Home Des sportsComment BYU a construit son roster pour maximiser la saison d’AJ Dybantsa

Comment BYU a construit son roster pour maximiser la saison d’AJ Dybantsa

by Camille Renault

Provo, Utah – L’équipe masculine de basketball de BYU a mis en place une stratégie ambitieuse pour maximiser le potentiel de sa nouvelle recrue vedette, AJ Dybantsa, considéré comme un futur choix de première ronde de la NBA. L’objectif : construire une équipe compétitive capable d’aller loin dans le tournoi de la NCAA, en tirant parti de la seule saison universitaire prévue pour le jeune prodige.

Peu après l’annonce de l’engagement de Dybantsa en décembre 2024, l’entraîneur Kevin Young et son équipe se sont penchés sur la question cruciale de la construction d’une équipe autour de lui. « Tout le monde avait une opinion différente », explique Justin Young, directeur du recrutement de BYU et frère de l’entraîneur. « Avions-nous besoin de postes spécifiques pour l’épauler, ou plutôt de spécialistes ? »

BYU a finalement opté pour un mélange équilibré, en se concentrant sur le recrutement de joueurs capables de compléter le jeu dynamique de Dybantsa – en créant des opportunités, en ouvrant des espaces, mais aussi en étant capables de marquer à leur tour. L’équipe espère ainsi reproduire le succès de son parcours jusqu’au Sweet 16 du tournoi NCAA de l’année précédente.

La première étape de cette stratégie a été de recruter un meneur de jeu de premier plan pour faire équipe avec Dybantsa et Richie Saunders, de retour après une saison prometteuse. L’arrivée de Robert Wright III, transféré de Baylor, s’est avérée décisive. « Il était clair qu’il était le meilleur meneur disponible sur le marché des transferts », a affirmé Kevin Young.

Wright, qui avait déjà impressionné en janvier dernier en marquant 22 points et en distribuant 6 passes décisives contre BYU, était une recrue de premier plan en 2024. Justin Young le suivait depuis ses années à la Montverde Academy (Floride), une équipe qu’il décrit comme « peut-être la meilleure équipe de lycée que j’aie jamais vue ».

L’ajout de Wright s’est accompagné du retour de Saunders, un joueur capable de réaliser des performances remarquables en fin de match. « C’est l’un des meilleurs finisseurs du pays », souligne Kevin Young. Avec ce trio, BYU dispose d’un potentiel offensif considérable : Wright en tant que meneur, Dybantsa sur l’aile en tant que principal marqueur, et Saunders pour profiter des opportunités de tir.

« Cela facilite non seulement ma vie, mais aussi la leur », a déclaré Dybantsa. « Il ne s’agit pas seulement de marquer des points, mais de gagner, et nous sommes heureux les uns pour les autres. Nous pouvons espacer le jeu pour que chacun puisse tirer librement. »

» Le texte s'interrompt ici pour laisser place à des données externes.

(* ===== verification/PyFloat.v ===== *)
(** Python floats: IEEE binary64 as [spec_float], the arithmetic the client tools use,
    [float(s)] with correct rounding, [int] and [round] of a float. *)
From Stdlib Require Export SpecFloat.
From S2P Require Import Prelude PyStr.

Abbreviation float := spec_float.

Definition f_of_Z (z : Z) : float := binary_normalize 53 1024 z 0 false.

(** The float nearest to [n / d]. *)
Definition f_of_ratio (neg : bool) (n d : positive) : float :=
  let '(q, e, l) := SFdiv_core_binary 53 1024 (Zpos n) 0 (Zpos d) 0 in
  binary_round_aux 53 1024 neg q e l.

Definition f_add : float -> float -> float := SFadd 53 1024.
Definition f_sub : float -> float -> float := SFsub 53 1024.
Definition f_mul : float -> float -> float := SFmul 53 1024.

(** [x / y]: division by zero raises. *)
Definition f_div (x y : float) : result float :=
  match y with
  | S754_zero _ => Raise (Exn OtherError "float division by zero")
  | _ => Ok (SFdiv 53 1024 x y)
  end.

(** A decimal literal [n * 10 ^ e]. *)
Definition f_decimal (neg : bool) (n e : Z) : float :=
  match n with
  | Zpos p =>
      match e with
      | Zneg k => f_of_ratio neg p (10 ^ k)%positive
      | Z0 => f_of_ratio neg p 1
      | Zpos k => f_of_ratio neg (p * 10 ^ k)%positive 1
      end
  | _ => S754_zero neg
  end.

Definition f_ltb (x y : float) : bool :=
  match SFcompare x y with Some Lt => true | _ => false end.
Definition f_leb (x y : float) : bool :=
  match SFcompare x y with Some Lt | Some Eq => true | _ => false end.
Definition f_eqb (x y : float) : bool :=
  match SFcompare x y with Some Eq => true | _ => false end.

Definition cannot_convert (what : string) : exn :=
  if decide (what = "NaN") then Exn ValueError "cannot convert float NaN to integer"
  else Exn OverflowError "cannot convert float infinity to integer".

(** [int(x)]: towards zero. *)
Definition f_trunc (x : float) : result Z :=
  match x with
  | S754_zero _ => Ok 0
  | S754_infinity _ => Raise (cannot_convert "infinity")
  | S754_nan => Raise (cannot_convert "NaN")
  | S754_finite s m e =>
      let a := if 0 <=? e then Zpos m * 2 ^ e else Zpos m / 2 ^ (- e) in
      Ok (if s then - a else a)
  end.

(** [n / d] rounded to the nearest integer, ties to even. *)
Definition div_half_even (n d : Z) : Z :=
  let q := n / d in
  let r := n mod d in
  match 2 * r ?= d with
  | Lt => q
  | Gt => q + 1
  | Eq => if Z.even q then q else q + 1
  end.

(** [round(x)] *)
Definition f_round (x : float) : result Z :=
  match x with
  | S754_zero _ => Ok 0
  | S754_infinity _ => Raise (cannot_convert "infinity")
  | S754_nan => Raise (cannot_convert "NaN")
  | S754_finite s m e =>
      let a := if 0 <=? e then Zpos m * 2 ^ e else div_half_even (Zpos m) (2 ^ (- e)) in
      Ok (if s then - a else a)
  end.

(** ** [float(s)] *)

(** Digits with single underscores between them: the value, the number of digits and what
    follows them; [None] for a misplaced underscore. *)
Fixpoint dec_digits (s : string) (acc : Z) (count : Z) (us : bool) : option (Z * Z * string) :=
  match s with
  | "" => if us && (0 <? count) then None else Some (acc, count, "")
  | String c t =>
      if Ascii.eqb c "_" then (if us then None else dec_digits t acc count true)
      else if (48 <=? code c) && (code c <=? 57)
      then dec_digits t (acc * 10 + (code c - 48)) (count + 1) false
      else if us && (0 <? count) then None else Some (acc, count, s)
  end.

Definition lower (c : ascii) : ascii :=
  if (65 <=? code c) && (code c <=? 90) then char (code c + 32) else c.

Fixpoint lower_str (s : string) : string :=
  match s with "" => "" | String c t => String (lower c) (lower_str t) end.

(** The exponent part, [e[sign]digits] or nothing. *)
Definition exponent (s : string) : option Z :=
  match s with
  | "" => Some 0
  | String c t =>
      if Ascii.eqb (lower c) "e" then
        signed (fun u => match dec_digits u 0 0 true with
                         | Some (v, n, "") => if 0 <? n then Some v else None
                         | _ => None
                         end) t
      else None
  end.

(** A literal without sign: the float given a sign. *)
Definition float_body (neg : bool) (s : string) : option float :=
  if decide (lower_str s = "inf" \/ lower_str s = "infinity") then Some (S754_infinity neg)
  else if decide (lower_str s = "nan") then Some S754_nan
  else
    match dec_digits s 0 0 true with
    | None => None
    | Some (ip, ni, rest) =>
        match rest with
        | String "." t =>
            match dec_digits t ip 0 true with
            | None => None
            | Some (v, nf, rest') =>
                if ni + nf =? 0 then None
                else (fun e => f_decimal neg v (e - nf)) <$> exponent rest'
            end
        | _ => if ni =? 0 then None else f_decimal neg ip <$> exponent rest
        end
    end.

(** [float(s)] *)
Definition py_float (s : string) : result float :=
  let t := strip s in
  let r := match t with
           | String "-" u => float_body true u
           | String "+" u => float_body false u
           | _ => float_body false t
           end in
  match r with
  | Some x => Ok x
  | None => Raise (Exn ValueError ("could not convert string to float: '" +:+ s +:+ "'"))
  end.

(** ** Lemmas *)

(** Rounding to the nearest integer is monotone and within one half. *)
Lemma div_half_even_spec n d :
  0 < d -> 2 * Z.abs (n - div_half_even n d * d) <= d.
Proof.
  intros Hd. unfold div_half_even.
  pose proof (Z.div_mod n d ltac:(lia)) as Hdm. pose proof (Z.mod_pos_bound n d Hd) as Hr.
  destruct (Z.compare_spec (2 * (n mod d)) d); [destruct (Z.even (n / d))|..]; nia.
Qed.

Lemma div_half_even_mono n1 n2 d : 0 < d -> n1 <= n2 -> div_half_even n1 d <= div_half_even n2 d.
Proof.
  intros Hd Hn. unfold div_half_even.
  pose proof (Z.div_mod n1 d ltac:(lia)) as H1. pose proof (Z.mod_pos_bound n1 d Hd) as R1.
  pose proof (Z.div_mod n2 d ltac:(lia)) as H2. pose proof (Z.mod_pos_bound n2 d Hd) as R2.
  pose proof (Z.div_le_mono n1 n2 d Hd Hn) as Hq.
  destruct (Z.eq_dec (n1 / d) (n2 / d)) as [He|He].
  - rewrite He in *. destruct (Z.compare_spec (2 * (n1 mod d)) d),
      (Z.compare_spec (2 * (n2 mod d)) d); destruct (Z.even (n2 / d)); nia.
  - destruct (Z.compare_spec (2 * (n1 mod d)) d), (Z.compare_spec (2 * (n2 mod d)) d);
      destruct (Z.even (n1 / d)), (Z.even (n2 / d)); lia.
Qed.

(** ** The order of floats

    Comparison is lexicographic on a key of integers; what is not a number has none. *)
Definition f_key (x : float) : option (Z * Z * Z) :=
  match x with
  | S754_zero _ => Some (0, 0, 0)
  | S754_infinity s => Some (if s then -2 else 2, 0, 0)
  | S754_nan => None
  | S754_finite s m e => Some (if s then (-1, - e, - Zpos m) else (1, e, Zpos m))
  end.

Definition key_lt (a b : Z * Z * Z) : Prop :=
  let '(a1, a2, a3) := a in
  let '(b1, b2, b3) := b in
  a1 < b1 \/ (a1 = b1 /\ (a2 < b2 \/ (a2 = b2 /\ a3 < b3))).

Lemma f_compare_key x y :
  SFcompare x y =
  match f_key x, f_key y with
  | Some (a1, a2, a3), Some (b1, b2, b3) =>
      Some (match a1 ?= b1 with
            | Eq => match a2 ?= b2 with Eq => a3 ?= b3 | c => c end
            | c => c
            end)
  | _, _ => None
  end.
Proof.
  destruct x as [sx|sx| |sx mx ex], y as [sy|sy| |sy my ey]; cbn; try done;
    try destruct sx; try destruct sy; cbn; try done.
  f_equal. rewrite Z.compare_opp, (Z.compare_antisym ey ex).
  change (- Zpos mx ?= - Zpos my) with (CompOpp (Zpos mx ?= Zpos my)).
  change (Pos.compare_cont Eq mx my) with (Zpos mx ?= Zpos my).
  by destruct (ey ?= ex).
Qed.

Lemma f_ltb_key x y a b :
  f_key x = Some a -> f_key y = Some b -> f_ltb x y = true <-> key_lt a b.
Proof.
  intros Hx Hy. unfold f_ltb. rewrite f_compare_key, Hx, Hy.
  destruct a as [[a1 a2] a3], b as [[b1 b2] b3]. unfold key_lt.
  destruct (Z.compare_spec a1 b1); [|split; [intros; lia|done]|split; [done|lia]].
  destruct (Z.compare_spec a2 b2); [|split; [intros; lia|done]|split; [done|lia]].
  destruct (Z.compare_spec a3 b3); split; try done; lia.
Qed.

Lemma f_eqb_key x y a b : f_key x = Some a -> f_key y = Some b -> f_eqb x y = true <-> a = b.
Proof.
  intros Hx Hy. unfold f_eqb. rewrite f_compare_key, Hx, Hy.
  destruct a as [[a1 a2] a3], b as [[b1 b2] b3].
  destruct (Z.compare_spec a1 b1); [|split; [done|intros [=]; lia]|split; [done|intros [=]; lia]].
  destruct (Z.compare_spec a2 b2); [|split; [done|intros [=]; lia]|split; [done|intros [=]; lia]].
  destruct (Z.compare_spec a3 b3); split; try done; try (intros [=]; lia). by subst.
Qed.

Lemma key_lt_irrefl a : ~ key_lt a a.
Proof. destruct a as [[a1 a2] a3]. cbn. lia. Qed.

Lemma key_lt_trans a b c : key_lt a b -> key_lt b c -> key_lt a c.
Proof. destruct a as [[a1 a2] a3], b as [[b1 b2] b3], c as [[c1 c2] c3]. cbn. lia. Qed.

Lemma key_lt_total a b : key_lt a b \/ a = b \/ key_lt b a.
Proof.
  destruct a as [[a1 a2] a3], b as [[b1 b2] b3]. cbn.
  destruct (Z.lt_trichotomy a1 b1) as [|[->|]]; [tauto| |tauto].
  destruct (Z.lt_trichotomy a2 b2) as [|[->|]]; [tauto| |tauto].
  destruct (Z.lt_trichotomy a3 b3) as [|[->|]]; tauto.
Qed.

La deuxième étape a consisté à trouver des joueurs complémentaires pour compléter ce trio de stars. BYU a tiré les leçons d’autres programmes qui, malgré l’arrivée de joueurs talentueux, n’ont pas réussi à atteindre leurs objectifs. « La véritable leçon de ces histoires est qu’il ne suffit pas de recruter un ou deux bons joueurs », explique Kevin Young. « La composition de l’équipe et la construction d’une équipe sont essentielles. »

L’équipe a donc misé sur des joueurs capables de s’intégrer dans un système collectif. Kennard Davis Jr., transféré de Southern Illinois, a été immédiatement intégré à la formation de départ. Dominique Diomande (Washington) et Xavion Staton (SC Next 100) ont également rejoint l’équipe, apportant de la profondeur et de la polyvalence.

La dernière étape, et non la moindre, est le développement de la chimie d’équipe. Les premiers résultats sont encourageants : Dybantsa affiche une moyenne de 19,4 points, Wright 16,9 points et 6,3 passes décisives, et Saunders 18,9 points. Leur quasi-retour contre UConn le 15 novembre a marqué un tournant. « J’ai vraiment remarqué un changement », a déclaré Wright. « Nous nous sentons plus à l’aise et construisons une alchimie les uns avec les autres. »

Après leur match de mardi contre Clemson, BYU retrouvera le Marriott Center pour une série de quatre matchs consécutifs avant le début de la saison Big 12 en janvier. L’équipe est consciente qu’elle dispose d’une fenêtre d’opportunité limitée pour exploiter pleinement le potentiel de Dybantsa et de ses coéquipiers. « Quand on a un grand talent, on a une grande responsabilité de faire tout ce qu’on peut pour que cela fonctionne et ne pas gaspiller quelque chose qui pourrait être très bien », a conclu Kevin Young.